Q. I was particularly curious about the way you had to do each CHARLIE JADE episode with only five days main unit / two days second unit -- could you let me know what tricks you had to use to take that into account in the writing? Limited locations, lots of simple two-hander scenes, farming whole plot threads out to the second unit, that sort of thing? Any other bits of
cleverness?
Elifino. I asked Bob Wertheimer, our showrunner, if he could add anything. He says that 'by the time we were reduced to 5 day shoots, the crew was pretty solid and knew the show. And good. So that saved time. And by then we weren't getting a lot of network notes, so we never had to redo anything.'
You can't farm a plot thread to second unit. Second unit isn't for shooting dialog. It's a stripped down unit for shooting long shots, cars driving, inserts, stuff like that. If you tried to shoot dialog you'd need another director, sound guy, etc., so you'd be paying for a second first unit, and at that point you might as well just lengthen the schedule.
We did do one bottle show, which was also a clip show. A bottle show takes place only on studio sets; you can usually save a day on the schedule. A clip show reuses clips from previous shows; the less new footage you have to shoot, the more time you save on the schedule. To take the curse off the clip show, we made it a Rashomon episode, where we kept showing the same footage, but with new beginnings and ends to the clips, to change the meanings of what we'd seen earlier. Props to DMc for penning that episode so beautifully.
Oddly, we didn't shoot the bottle show on studio sets. We wound up shooting it at some sort of abandoned factory. Because who doesn't love an abandoned factory?
It was an oddly structured show from a production point of view. We had a studio. But the only sets we had were the Evil Corporation Headquarters, the Sidekick/Mentor's Office, and O1 Boxer's Club. Our hero, being as he was on the run from the Evil Corporation, couldn't plausibly have his own place. In other words there was no set for the A story of each episode!
So we gave a lot of business to the guys in the Evil Corporation, O1 Boxer, and (to a lesser extent), Sidekick/Mentor. Fortunately the corporate HQ and the club existed in multiple dimensions, so it didn't seem so narratively claustrophobic.
We did have a bunch of locations rented for the duration of the show, and those places also existed in each dimension. So we could have Charlie's Place in Alpha (lovingly restored by Sew Sew Tukarrs) and Charlie's Place in Beta (once we came up with a good reason why Vexcorp wouldn't find and kill Charlie on sight).

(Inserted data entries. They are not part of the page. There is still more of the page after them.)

(** A successful exactly-once publish is recorded. *)
Lemma Publish_recorded env p m a p' m' r :
  idem_inv p → pa_mode a = ExactlyOnce → Producer_Publish env p m a = (p', m', Ok r) →
  pd_idempotencyStore p' !! (dedup_id p a, pa_seqNum a) = Some r ∧ pa_seqNum a ≠ 0 ∧
  pd_ProducerID p' = pd_ProducerID p.
Proof.
  intros Hi Hm Hp. unfold Producer_Publish in Hp.
  destruct (Manager_Get m (pa_topic a)) as [tp|]; [|done].
  destruct (HashPartitioner_Assign _ _ _) as [hp [i|]]; [|done].
  destruct (Topic_PartitionLog tp i) as [pl|]; [|done].
  destruct (build_message _ _ a i) as [msg|]; [|done].
  unfold publish_to in Hp. rewrite Hm in Hp.
  destruct (Z.eqb_spec (pa_seqNum a) 0) as [|Hz]; [done|].
  destruct (cached_result p (dedup_id p a) (pa_seqNum a) i) as [r'|] eqn:Ec.
  - simplify_eq. split; [|done]. unfold cached_result in Ec.
    destruct (DedupWindow_LookupOffset (pd_dedup p') (dedup_id p' a) (pa_seqNum a)) as [o|] eqn:El.
    + destruct (Hi (dedup_id p' a) (pa_seqNum a)) as [r2 Hr2]; [by eexists|].
      rewrite Hr2 in Ec |- *. done.
    + done.
  - destruct (Producer_publishWithRetry env p pl msg) as [[[l1 m1] [o|e]] ds]; simplify_eq.
    cbn [record_result pd_idempotencyStore]. by rewrite lookup_insert_eq.
Qed.

(** C15: exactly-once publishing is idempotent.  From a fresh producer, after
    any run of publishes, once a publish of a client's sequence number has
    succeeded, and then after any further run of publishes in any mode and
    with any failures, publishing the same number again returns the first
    result and leaves every log as it is. *)
Theorem exactly_once_idempotent uuid retries delay m0 before p m env a p1 m1 r after p2 m2
    env2 a2 t hp i pl msg :
  publish_all (NewProducer uuid retries delay) m0 before = (p, m) →
  pa_mode a = ExactlyOnce → Producer_Publish env p m a = (p1, m1, Ok r) →
  publish_all p1 m1 after = (p2, m2) →
  pa_mode a2 = ExactlyOnce → pa_seqNum a2 = pa_seqNum a → pa_clientID a2 = pa_clientID a →
  mg_topics m2 !! pa_topic a2 = Some t →
  HashPartitioner_Assign (mg_partitioner m2) (pa_topic a2) (pa_key a2) = (hp, Ok i) →
  Topic_PartitionLog t i = Ok pl → build_message env2 (tp_cfg t) a2 i = Ok msg →
  ∃ m3, Producer_Publish env2 p2 m2 a2 = (p2, m3, Ok r) ∧ mg_topics m3 = mg_topics m2.
Proof.
  intros Hb Hmode Hpub Haft Hmode2 Hseq Hcid Ht Ha Hpl Hmsg.
  assert (idem_inv p) as Hi.
  { eapply publish_all_idem; [|exact Hb]. intros cid s [o Ho].
    unfold DedupWindow_LookupOffset in Ho. cbn in Ho. by rewrite lookup_empty in Ho. }
  destruct (Publish_recorded _ _ _ _ _ _ _ Hi Hmode Hpub) as (Hs & Hz & Hid).
  destruct (publish_all_keeps _ _ _ _ _ _ _ _ Haft Hs) as [Hs2 Hid2].
  assert (dedup_id p2 a2 = dedup_id p a) as Hd.
  { unfold dedup_id. rewrite Hcid. case_match; congruence. }
  unfold Producer_Publish, Manager_Get. rewrite Ht, Ha. cbn [mg_with mg_topics].
  unfold Topic_Config. rewrite Hpl, Hmsg. unfold publish_to. rewrite Hmode2, Hseq, Hd.
  rewrite (proj2 (Z.eqb_neq _ _)) by done.
  rewrite (cached_result_stored _ _ _ _ _ Hs2).
  eexists. split; [reflexivity|]. by rewrite (update_same _ _ t).
Qed.

(** Retries are bounded: a publish makes at most [maxRetries] waits, hence
    at most one more attempt than that, the first wait is the configured
    delay and no later one exceeds thirty seconds. *)
Theorem retry_bounded env p (l : L) msg l' m' r ds :
  Producer_publishWithRetry env p l msg = (l', m', r, ds) → 0 <= pd_maxRetries p →
  zlen ds <= pd_maxRetries p ∧
  match ds with [] => True | d :: ds => d = pd_retryDelay p ∧ Forall (λ d, d <= max_delay) ds end.
Proof.
  intros Heq Hm. unfold Producer_publishWithRetry in Heq. split.
  - apply retry_loop_bound in Heq. unfold zlen. lia.
  - by eapply retry_loop_delays.
Qed.

End Producers.

(** ** Concrete runs *)

Definition demo_topic {L} (ls : list L) : Topic L :=
  mkTopic (mkTopicConfig "orders" (zlen ls) 1 0 0 0 0 0 "") ls.

Definition demo_mgr {L} (ls : list L) : Manager L :=
  mkManager {["orders"%string := demo_topic ls]}
    (mkHashPartitioner {["orders"%string := zlen ls]} {["orders"%string := 0]}) None.

Definition demo_args (mode : DeliveryMode) (seq : Z) : PubArgs :=
  mkPubArgs "orders" "k" (bytes_of_string "v") ∅ mode seq 0 "client".

Definition demo_env (ios : list AppendIO) : PubEnv := mkPubEnv "id-1" 5 ios [].

Definition demo_built : Message :=
  mkMessage "id-1" "orders" 5 (bytes_of_string "v") ∅ "k" 0 0 0.

Lemma publish_appends_one_witness :
  ∃ p' m', Producer_Publish (demo_env []) (NewProducer "u" 3 100) (demo_mgr [@nil Message])
      (demo_args AtLeastOnce 0) = (p', m', Ok (mkPublishResult "id-1" 0 0)).
Proof.
  destruct (publish_appends_one (demo_env []) (NewProducer "u" 3 100) (demo_mgr [@nil Message])
    (demo_args AtLeastOnce 0) (demo_topic [@nil Message])
    (mg_partitioner (demo_mgr [@nil Message])) 0 [] [] demo_built)
    as (p' & m' & pl' & Hp & _).
  - reflexivity.
  - reflexivity.
  - reflexivity.
  - reflexivity.
  - reflexivity.
  - split; reflexivity.
  - simpl. lia.
  - right. left. reflexivity.
  - exists p', m'. exact Hp.
Defined.
(* ===== verification/Consumer.v ===== *)
(** * Consumer groups: [internal/consumer/consumer.go]

    Consumers with their bounded channels, groups with their round-robin
    partition assignment, delivery with retries into the dead-letter queue,
    and the manager that keeps the groups of all topics.  The offset store and
    the dead-letter queue are shared by all groups, so they are arguments of a
    group's operations and fields of the manager. *)

From S2P Require Import Prelude GoLib Types Record Segment Partition Topic DeadLetter.

Local Open Scope Z_scope.

(** ** Channels and consumers *)

(** A buffered channel: its messages oldest first. *)
Record Chan := mkChan {
  ch_buf : list Message;
  ch_cap : Z;
  ch_closed : bool;
}.

(** [select { case ch <- m: true; default: false }]; [None] is the panic of a
    send on a closed channel. *)
Definition chan_try_send (ch : Chan) (m : Message) : option (Chan * bool) :=
  if ch_closed ch then None
  else if zlen (ch_buf ch) <? ch_cap ch then
    Some (mkChan (ch_buf ch ++ [m]) (ch_cap ch) false, true)
  else Some (ch, false).

(** A [Sink] is known by a number: only whether there is one matters here. *)
Record Consumer := mkConsumer {
  cs_ID : string;
  cs_Group : string;
  cs_Topic : string;
  cs_ClientID : string;
  cs_assignments : list Z;
  cs_msgCh : Chan;
  cs_done : bool;
  cs_sink : option Z;
  cs_pushCh : option Chan;
}.

Definition Consumer_Assignments (c : Consumer) : list Z := cs_assignments c.

Definition Consumer_SetSink (c : Consumer) (s : option Z) : Consumer :=
  mkConsumer (cs_ID c) (cs_Group c) (cs_Topic c) (cs_ClientID c) (cs_assignments c) (cs_msgCh c)
    (cs_done c) s
    (match s, cs_pushCh c with
     | Some _, None => Some (mkChan [] 512 false)
     | _, p => p
     end).

Definition Consumer_assign (c : Consumer) (partitions : list Z) : Consumer :=
  mkConsumer (cs_ID c) (cs_Group c) (cs_Topic c) (cs_ClientID c) partitions (cs_msgCh c)
    (cs_done c) (cs_sink c) (cs_pushCh c).

Definition with_msgCh (c : Consumer) (ch : Chan) : Consumer :=
  mkConsumer (cs_ID c) (cs_Group c) (cs_Topic c) (cs_ClientID c) (cs_assignments c) ch
    (cs_done c) (cs_sink c) (cs_pushCh c).

Definition with_pushCh (c : Consumer) (ch : Chan) : Consumer :=
  mkConsumer (cs_ID c) (cs_Group c) (cs_Topic c) (cs_ClientID c) (cs_assignments c) (cs_msgCh c)
    (cs_done c) (cs_sink c) (Some ch).

Definition Consumer_deliver (c : Consumer) (m : Message) : option (Consumer * bool) :=
  match cs_pushCh c with
  | Some ch =>
      match chan_try_send ch m with
      | None => None
      | Some (ch', ok) => Some (with_pushCh c ch', ok)
      end
  | None =>
      match chan_try_send (cs_msgCh c) m with
      | None => None
      | Some (ch', ok) => Some (with_msgCh c ch', ok)
      end
  end.

(** [c.cancel(); close(c.msgCh)]; closing twice panics. *)
Definition Consumer_close (c : Consumer) : option Consumer :=
  if ch_closed (cs_msgCh c) then None
  else
    Some (mkConsumer (cs_ID c) (cs_Group c) (cs_Topic c) (cs_ClientID c) (cs_assignments c)
            (mkChan (ch_buf (cs_msgCh c)) (ch_cap (cs_msgCh c)) true) true (cs_sink c) (cs_pushCh c)).

(** ** Groups *)

Record Group := mkGroup {
  gr_id : string;
  gr_topic : string;
  gr_consumers : gmap string Consumer;
  gr_partCount : Z;
  gr_maxRetries : Z;
  gr_retryDelay : Z;
  gr_Rebalancing : bool;
  gr_LastRebalanceAt : Z;
}.

Definition NewGroup (id topic : string) (partCount maxRetries retryDelay : Z) : Group :=
  mkGroup id topic ∅ partCount maxRetries retryDelay false 0.

Definition gr_with (g : Group) (cs : gmap string Consumer) : Group :=
  mkGroup (gr_id g) (gr_topic g) cs (gr_partCount g) (gr_maxRetries g) (gr_retryDelay g)
    (gr_Rebalancing g) (gr_LastRebalanceAt g).

Definition gr_rebalanced (g : Group) (now : Z) : Group :=
  mkGroup (gr_id g) (gr_topic g) (gr_consumers g) (gr_partCount g) (gr_maxRetries g)
    (gr_retryDelay g) false now.

(** The keys of the map under [sort.Strings], which is bytewise order. *)
Definition sorted_ids (cs : gmap string Consumer) : list string :=
  merge_sort String.le (elements (dom cs)).

(** [assignments[cid] = append(assignments[cid], p)] for each partition. *)
Definition assign_step (ids : list string) (a : gmap string (list Z)) (p : Z) :
    gmap string (list Z) :=
  match ids !! Z.to_nat (p mod zlen ids) with
  | Some cid => <[cid := default [] (a !! cid) ++ [p]]> a
  | None => a
  end.

Definition assign_loop (ids : list string) (partCount : Z) : gmap string (list Z) :=
  foldl (assign_step ids) ∅ (seqZ 0 partCount).

Definition Group_rebalance (now : Z) (g : Group) : Group :=
  if bool_decide (gr_consumers g = ∅) then gr_rebalanced g now
  else
    let a := assign_loop (sorted_ids (gr_consumers g)) (gr_partCount g) in
    gr_rebalanced
      (gr_with g (map_imap (λ cid c, Some (Consumer_assign c (default [] (a !! cid)))) (gr_consumers g)))
      now.

Inductive group_err :=
| AlreadyInGroup (consumerID group : string)
| NotInGroup (consumerID group : string)
| InvalidGroupName (group : string)
| GroupNotFound (group topic : string).

Definition new_consumer (g : Group) (consumerID clientID : string) (bufferSize : Z) : Consumer :=
  mkConsumer consumerID (gr_id g) (gr_topic g) clientID [] (mkChan [] bufferSize false) false None None.

Definition Group_Join (now : Z) (g : Group) (consumerID clientID : string) (bufferSize : Z) :
    Group * result unit group_err :=
  match gr_consumers g !! consumerID with
  | Some _ => (g, Error (AlreadyInGroup consumerID (gr_id g)))
  | None =>
      let c := new_consumer g consumerID clientID bufferSize in
      (Group_rebalance now (gr_with g (<[consumerID := c]> (gr_consumers g))), Ok tt)
  end.

(** The new group and the consumer that left, closed; [None] is a panic. *)
Definition Group_Leave (now : Z) (g : Group) (consumerID : string) :
    option (Group * option Consumer) :=
  match gr_consumers g !! consumerID with
  | None => Some (g, None)
  | Some c =>
      match Consumer_close c with
      | None => None
      | Some c' =>
          Some (Group_rebalance now (gr_with g (delete consumerID (gr_consumers g))), Some c')
      end
  end.

(** [order] is the order in which the loop visits the map. *)
Fixpoint dispatch_loop (order : list string) (cs : gmap string Consumer) (m : Message) :
    option (gmap string Consumer * option string) :=
  match order with
  | [] => Some (cs, None)
  | cid :: order' =>
      match cs !! cid with
      | None => dispatch_loop order' cs m
      | Some c =>
          if bool_decide (msg_Partition m ∈ Consumer_Assignments c) then
            match Consumer_deliver c m with
            | None => None
            | Some (c', true) => dispatch_loop order' (<[cid := c']> cs) m
            | Some (c', false) => Some (<[cid := c']> cs, Some cid)
            end
          else dispatch_loop order' cs m
      end
  end.

(** The retries: [env attempt] is what the other goroutines do to the
    consumer while the attempt sleeps. *)
Fixpoint slow_loop (env : Z → Consumer → Consumer) (n : nat) (attempt : Z) (c : Consumer)
    (m : Message) : option (Consumer * bool) :=
  match n with
  | O => Some (c, false)
  | S n =>
      match Consumer_deliver (env attempt c) m with
      | None => None
      | Some (c', true) => Some (c', true)
      | Some (c', false) => slow_loop env n (attempt + 1) c' m
      end
  end.

Definition slow_entry (g : Group) (m : Message) : DLQEntry :=
  mkDLQEntry (Some m) (gr_id g) "consumer channel full after retries" (gr_maxRetries g) 0.

Definition Group_handleSlowConsumer (now : Z) (env : Z → Consumer → Consumer) (g : Group)
    (dlq : option DeadLetterQueue) (c : Consumer) (m : Message) :
    option (Consumer * option DeadLetterQueue) :=
  match slow_loop env (Z.to_nat (gr_maxRetries g)) 1 c m with
  | None => None
  | Some (c', true) => Some (c', dlq)
  | Some (c', false) => Some (c', (λ q, DLQ_Push now q (slow_entry g m)) <$> dlq)
  end.

Definition Group_Dispatch (now : Z) (order : list string) (env : Z → Consumer → Consumer)
    (g : Group) (dlq : option DeadLetterQueue) (m : Message) :
    option (Group * option DeadLetterQueue) :=
  match dispatch_loop order (gr_consumers g) m with
  | None => None
  | Some (cs, None) => Some (gr_with g cs, dlq)
  | Some (cs, Some slow) =>
      match cs !! slow with
      | None => Some (gr_with g cs, dlq)
      | Some c =>
          match Group_handleSlowConsumer now env g dlq c m with
          | None => None
          | Some (c', dlq') => Some (gr_with g (<[slow := c']> cs), dlq')
          end
      end
  end.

With a location, you have an interesting challenge. Production hates a location move. It takes more or less two hours to wrap up all your lights and camera and stuff, drive anywhere, and unload again. But if the writers can write exactly one day or exactly two day's worth of stuff at a location, then there's no location move and no loss of time. So, ten to twelve pages at one location = good. Six pages = not so good. Eighteen pages = not so good. Twenty to twenty-four pages = good again.
Overall, we didn't have tricks. We just had a great South African crew working their Boer buns off. Props to them for a great-looking show.